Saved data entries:
(* ===== verification/PeerHealth.v ===== *)
(** Whether a machine keeps up with its peers: the verdicts on the members of a pool, in
    [Pool] ([server/health/peer-throughput.ts]); the words the dashboard gives them, in
    [View] ([dashboard/lib/peer-throughput.ts]); and the check of how much a model writes,
    in [Verbose] ([server/eval/verboseness.ts], [run-verboseness.ts]).

    Rates are rational numbers: a column of floats holds no [NaN].  Text lengths count
    bytes. *)
From Stdlib Require Import Qabs.
From S2P Require Import Prelude JsNum Schema.

Module Pool.

Record MemberInput := {
  mi_deploymentId : string; mi_nodeId : string; mi_nodeName : string; mi_modelId : string;
  mi_deploymentsOnNode : Z; mi_rates : list Q }.

Inductive NotComparableReason :=
  | SingleMember | InsufficientSamples | IdleMember | MultiDeploymentNode | ModelMismatch | NoComparablePeers.

Inductive MemberState := MOk | MSuspect | MNotComparable (reason : NotComparableReason).

Record MemberVerdict := {
  mv_deploymentId : string; mv_node : string; mv_state : MemberState; mv_rate : option Q;
  mv_peerRates : list (string * Q); mv_ratio : option Q }.

Definition SUSPECT_RATIO : Q := 8 # 10.
Definition MIN_SAMPLES : nat := 60.

Definition median (xs : list Q) : option Q :=
  match xs with
  | [] => None
  | _ =>
      let s := js_sort Qle_bool xs in
      let n := length s in
      if Nat.even n then
        match s !! (n / 2 - 1)%nat, s !! (n / 2)%nat with
        | Some a, Some b => Some ((a + b) / 2)%Q
        | _, _ => None
        end
      else s !! ((n - 1) / 2)%nat
  end.

Definition attributable (m : MemberInput) : bool := (mi_deploymentsOnNode m <=? 1)%Z.
Definition comparable (m : MemberInput) : bool := attributable m && (MIN_SAMPLES <=? length (mi_rates m))%nat.

Section Evaluate.
Context (members : list MemberInput).

(** [new Map(members.map((m) => [m.deploymentId, median(m.rates)]))] *)
Definition rateMap : list (string * option Q) :=
  foldl (fun l m => al_set l (mi_deploymentId m) (median (mi_rates m))) [] members.
Definition rateOf (id : string) : option Q := mjoin (al_get rateMap id).

Definition modelIds : list string := remove_dups (map mi_modelId members).
Definition mixedModels : bool := (1 <? length modelIds)%nat.

Definition peerRates (m : MemberInput) : list (string * Q) :=
  omap (fun p => r ← rateOf (mi_deploymentId p); Some (mi_nodeName p, r))
    (List.filter (fun p => negb (String.eqb (mi_deploymentId p) (mi_deploymentId m)) && comparable p) members).

(** A median of zero is falsy. *)
Definition ratioOf (rate peerMedian : option Q) : option Q :=
  match rate, peerMedian with
  | Some r, Some pm => if Qeq_bool pm 0 then None else Some (r / pm)%Q
  | _, _ => None
  end.

Definition stateOf (m : MemberInput) : MemberState :=
  if (length members =? 1)%nat then MNotComparable SingleMember
  else if mixedModels then MNotComparable ModelMismatch
  else if negb (attributable m) then MNotComparable MultiDeploymentNode
  else if (length (mi_rates m) =? 0)%nat then MNotComparable IdleMember
  else if negb (comparable m) then MNotComparable InsufficientSamples
  else if (length (peerRates m) =? 0)%nat then MNotComparable NoComparablePeers
  else match ratioOf (rateOf (mi_deploymentId m)) (median (map snd (peerRates m))) with
       | Some r => if negb (Qle_bool SUSPECT_RATIO r) then MSuspect else MOk
       | None => MOk
       end.

Definition evaluatePool : list MemberVerdict :=
  map (fun m =>
    let rate := rateOf (mi_deploymentId m) in
    {| mv_deploymentId := mi_deploymentId m; mv_node := mi_nodeName m; mv_state := stateOf m; mv_rate := rate;
       mv_peerRates := peerRates m; mv_ratio := ratioOf rate (median (map snd (peerRates m))) |}) members.

End Evaluate.

Definition WINDOW_MINUTES : Z := 60.

Record PoolMemberRef := {
  pm_deploymentId : string; pm_nodeId : string; pm_nodeName : string; pm_modelId : string; pm_publishedName : string }.

(** The samples of a node in the window, and the running deployments on it. *)
Definition ratesByNode (samples : list metric_row) (since : Z) (nodeId : string) : list Q :=
  omap (fun s => if String.eqb (mt_nodeId s) nodeId && (since <=? mt_timestamp s)%Z then mt_tps s else None) samples.
Definition countByNode (deployments : list deployment) (nodeId : string) : option Z :=
  let n := length (List.filter (fun d => String.eqb (d_nodeId d) nodeId && String.eqb (d_status d) "running") deployments) in
  if (n =? 0)%nat then None else Some (Z.of_nat n).

Definition inputOf (samples : list metric_row) (deployments : list deployment) (since : Z) (m : PoolMemberRef) : MemberInput :=
  {| mi_deploymentId := pm_deploymentId m; mi_nodeId := pm_nodeId m; mi_nodeName := pm_nodeName m;
     mi_modelId := pm_modelId m; mi_deploymentsOnNode := default 1%Z (countByNode deployments (pm_nodeId m));
     mi_rates := ratesByNode samples since (pm_nodeId m) |}.

(** The verdicts, by deployment; [now] in milliseconds. *)
Definition assessThroughput (samples : list metric_row) (deployments : list deployment) (members : list PoolMemberRef)
    (now : Z) : list (string * MemberVerdict) :=
  let since := (now - WINDOW_MINUTES * 60000)%Z in
  let pools := group_by pm_publishedName members in
  foldl (fun acc v => al_set acc (mv_deploymentId v) v) []
    (concat (map (fun pool => evaluatePool (map (inputOf samples deployments since) pool.2)) pools)).

End Pool.

Module View.
Import Pool.

Inductive tone := ToneOk | ToneSuspect | ToneMuted.
Record ThroughputView := { tv_tone : tone; tv_label : string; tv_detail : option string }.

Definition reasonText (r : NotComparableReason) : string :=
  match r with
  | SingleMember => "nothing to compare against — this pool has one member"
  | InsufficientSamples => "too little traffic in the window to take a median"
  | IdleMember => "served nothing in the window"
  | MultiDeploymentNode => "another deployment shares this node, so its rate is a sum"
  | ModelMismatch => "pool members are serving different models"
  | NoComparablePeers => "no peer had a usable rate in the window"
  end.

(** [x.toFixed(1)] *)
Definition toFixed1 (q : Q) : string :=
  let n := round_q (Qabs.Qabs q * 10) in
  (if negb (Qle_bool 0 q) then "-" else "") +:+ pretty (n / 10)%Z +:+ "." +:+ pretty (n mod 10)%Z.
Definition rateText (r : option Q) : string := match r with Some q => toFixed1 q | None => "undefined" end.

Definition percentText (ratio : Q) : string := pretty (round_q (ratio * 100)) +:+ "%".

Definition describeThroughput (v : option MemberVerdict) : option ThroughputView :=
  v ← v;
  let window := pretty WINDOW_MINUTES in
  let pct := percentText <$> mv_ratio v in
  Some match mv_state v with
  | MNotComparable r => {| tv_tone := ToneMuted; tv_label := "not compared"; tv_detail := Some (reasonText r) |}
  | MSuspect =>
      let n := length (mv_peerRates v) in
      {| tv_tone := ToneSuspect; tv_label := "behind peers";
         tv_detail := Some (rateText (mv_rate v) +:+ " t/s against " +:+ rateText (median (map snd (mv_peerRates v))) +:+
                            " t/s across " +:+ pretty (Z.of_nat n) +:+ " " +:+ (if (n =? 1)%nat then "peer" else "peers") +:+
                            " over " +:+ window +:+ " min (" +:+ default "null" pct +:+ ")") |}
  | MOk =>
      {| tv_tone := ToneOk; tv_label := rateText (mv_rate v) +:+ " t/s";
         tv_detail := (fun p => p +:+ " of the peer median over " +:+ window +:+ " min") <$> pct |}
  end.

(** A pool of the gateway view: its members' nodes and verdicts. *)
Definition pool := list (string * option MemberVerdict).

Definition isSuspect (v : option MemberVerdict) : bool :=
  match v with Some v => match mv_state v with MSuspect => true | _ => false end | None => false end.

Definition flagMember (found : list (string * MemberVerdict)) (m : string * option MemberVerdict) :
    list (string * MemberVerdict) :=
  match m.2 with
  | Some v => if isSuspect (Some v) then al_set found m.1 v else found
  | None => found
  end.
Definition suspectedNodes (pools : list pool) : list (string * MemberVerdict) := foldl flagMember [] (concat pools).

End View.

Module Verbose.

Inductive ThinkMode := ThinkOn | ThinkOff | ThinkMedium.
#[export] Instance ThinkMode_eq_dec : EqDecision ThinkMode.
Proof. solve_decision. Defined.

Record ResponseLengths := { rl_completionTokens : Z; rl_reasoningChars : nat; rl_contentChars : nat }.

Record ChatMessageLike := { cm_content : option string; cm_reasoning : option string; cm_reasoning_content : option string }.

Definition q_trunc (q : Q) : Z := if Qle_bool 0 q then Qfloor q else Qceiling q.

(** [usage]: [completion_tokens], when it is there. *)
Definition parseResponseLengths (m : option ChatMessageLike) (usage : option num) : ResponseLengths :=
  let reasoning := default "" (m ← m; match cm_reasoning m with Some r => Some r | None => cm_reasoning_content m end) in
  let content := default "" (m ≫= cm_content) in
  {| rl_completionTokens := match default (zn 0) usage with Fin q => Z.max 0 (q_trunc q) | _ => 0%Z end;
     rl_reasoningChars := String.length reasoning; rl_contentChars := String.length content |}.

Record VerbSample := { vb_prompt : string; vb_mode : ThinkMode; vb_lengths : ResponseLengths }.
Record VerbVerdict := { vv_prompt : string; vv_mode : ThinkMode; vv_lengths : ResponseLengths; vv_overBudget : bool }.
Record VerbSummary := {
  vs_verdicts : list VerbVerdict; vs_meanTokensByMode : ThinkMode -> option Q; vs_overBudgetCount : nat;
  vs_thinkingOverheadRatio : option Q }.

Definition meanFor (samples : list VerbSample) (mode : ThinkMode) : option Q :=
  let xs := map (fun s => rl_completionTokens (vb_lengths s)) (List.filter (fun s => bool_decide (vb_mode s = mode)) samples) in
  match xs with
  | [] => None
  | _ => Some (inject_Z (foldl Z.add 0%Z xs) / inject_Z (Z.of_nat (length xs)))%Q
  end.

(** [maxCompletionTokens] may be [NaN], as [parseInt] of a text that is no number. *)
Definition evaluateVerboseness (samples : list VerbSample) (maxCompletionTokens : num) : VerbSummary :=
  let verdicts := map (fun s => {| vv_prompt := vb_prompt s; vv_mode := vb_mode s; vv_lengths := vb_lengths s;
                                   vv_overBudget := num_lt maxCompletionTokens (zn (rl_completionTokens (vb_lengths s))) |})
                    samples in
  {| vs_verdicts := verdicts; vs_meanTokensByMode := meanFor samples;
     vs_overBudgetCount := length (List.filter vv_overBudget verdicts);
     vs_thinkingOverheadRatio :=
       match meanFor samples ThinkOn, meanFor samples ThinkOff with
       | Some on, Some off => if negb (Qle_bool off 0) then Some (on / off)%Q else None
       | _, _ => None
       end |}.

(** The value after [--name]. *)
Fixpoint argAfter (flag : string) (argv : list string) : option (option string) :=
  match argv with
  | [] => None
  | a :: rest => if String.eqb a flag then Some (head rest) else argAfter flag rest
  end.
Definition arg (argv : list string) (name : string) (def : option string) : option string :=
  match argAfter ("--" +:+ name) argv with Some (Some v) => Some v | _ => def end.
Definition hasFlag (argv : list string) (name : string) : bool := mem_str ("--" +:+ name) argv.

Definition modeOf (s : string) : option ThinkMode :=
  if String.eqb s "on" then Some ThinkOn else if String.eqb s "off" then Some ThinkOff
  else if String.eqb s "medium" then Some ThinkMedium else None.

Definition PROMPT_IDS : list string := ["reasoning"; "explain"; "trivial"; "instruction"].

Record listed := { ls_id : string; ls_displayName : option string; ls_status : string; ls_port : option Z; ls_ip : string }.

(** Where the questions go: the address, and the model's name when it is given. *)
Definition resolveEndpoint (argv : list string) (deployments : list listed) : result string (string * option string) :=
  match truthy (arg argv "endpoint" None) with
  | Some e =>
      match truthy (arg argv "model" None) with
      | None => Err "--endpoint requires --model"
      | Some m => Ok (match String.get (String.length e - 1) e with
                      | Some "/"%char => str_take (String.length e - 1) e
                      | _ => e
                      end, Some m)
      end
  | None =>
      match truthy (arg argv "deployment" None) with
      | None => Err "provide --deployment <id|displayName> or --endpoint <url> --model <name>"
      | Some dep =>
          match js_find (fun x => String.eqb (ls_id x) dep || bool_decide (ls_displayName x = Some dep)) deployments with
          | None => Err ("deployment '" +:+ dep +:+ "' not found")
          | Some d =>
              let port := match ls_port d with Some p => if (p =? 0)%Z then None else Some p | None => None end in
              match port with
              | Some p => if String.eqb (ls_status d) "running" then Ok ("http://" +:+ ls_ip d +:+ ":" +:+ pretty p, None)
                          else Err ("deployment '" +:+ dep +:+ "' is " +:+ ls_status d +:+ " (port " +:+ pretty p +:+ ")")
              | None => Err ("deployment '" +:+ dep +:+ "' is " +:+ ls_status d +:+ " (port " +:+
                             match ls_port d with Some p => pretty p | None => "null" end +:+ ")")
              end
          end
      end
  end.

(** The whole run, after the endpoint is resolved.  [call id mode]: the answer to a prompt,
    [None] when the request fails or the status is no success.  [budget]: what [parseInt]
    reads. *)
Definition samplesOf (call : string -> ThinkMode -> option ResponseLengths) (modes : list ThinkMode) : list VerbSample :=
  concat (map (fun id => omap (fun mode => (fun l => {| vb_prompt := id; vb_mode := mode; vb_lengths := l |}) <$> call id mode)
                           modes) PROMPT_IDS).

Definition modesOf (argv : list string) : list ThinkMode :=
  omap modeOf (str_split "," (default "" (arg argv "modes" (Some "on,off,medium")))).

(** The summary, and the exit code. *)
Definition runVerboseness (argv : list string) (budget : num) (call : string -> ThinkMode -> option ResponseLengths) :
    VerbSummary * Z :=
  let summary := evaluateVerboseness (samplesOf call (modesOf argv)) budget in
  (summary, if (0 <? vs_overBudgetCount summary)%nat && negb (hasFlag argv "no-fail") then 1%Z else 0%Z).

End Verbose.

Your goal
The response must hold only the lines above from the line with "mv_rate := rate;" through the line with "let since := (now", each copied exactly, both ends kept.

Finished exercise
    {| mv_deploymentId := mi_deploymentId m; mv_node := mi_nodeName m; mv_state := stateOf m; mv_rate := rate;
       mv_peerRates := peerRates m; mv_ratio := ratioOf rate (median (map snd (peerRates m))) |}) members.

End Evaluate.

Definition WINDOW_MINUTES : Z := 60.

Record PoolMemberRef := {
  pm_deploymentId : string; pm_nodeId : string; pm_nodeName : string; pm_modelId : string; pm_publishedName : string }.

(** The samples of a node in the window, and the running deployments on it. *)
Definition ratesByNode (samples : list metric_row) (since : Z) (nodeId : string) : list Q :=
  omap (fun s => if String.eqb (mt_nodeId s) nodeId && (since <=? mt_timestamp s)%Z then mt_tps s else None) samples.
Definition countByNode (deployments : list deployment) (nodeId : string) : option Z :=
  let n := length (List.filter (fun d => String.eqb (d_nodeId d) nodeId && String.eqb (d_status d) "running") deployments) in
  if (n =? 0)%nat then None else Some (Z.of_nat n).

Definition inputOf (samples : list metric_row) (deployments : list deployment) (since : Z) (m : PoolMemberRef) : MemberInput :=
  {| mi_deploymentId := pm_deploymentId m; mi_nodeId := pm_nodeId m; mi_nodeName := pm_nodeName m;
     mi_modelId := pm_modelId m; mi_deploymentsOnNode := default 1%Z (countByNode deployments (pm_nodeId m));
     mi_rates := ratesByNode samples since (pm_nodeId m) |}.

(** The verdicts, by deployment; [now] in milliseconds. *)
Definition assessThroughput (samples : list metric_row) (deployments : list deployment) (members : list PoolMemberRef)
    (now : Z) : list (string * MemberVerdict) :=
  let since := (now - WINDOW_MINUTES * 60000)%Z in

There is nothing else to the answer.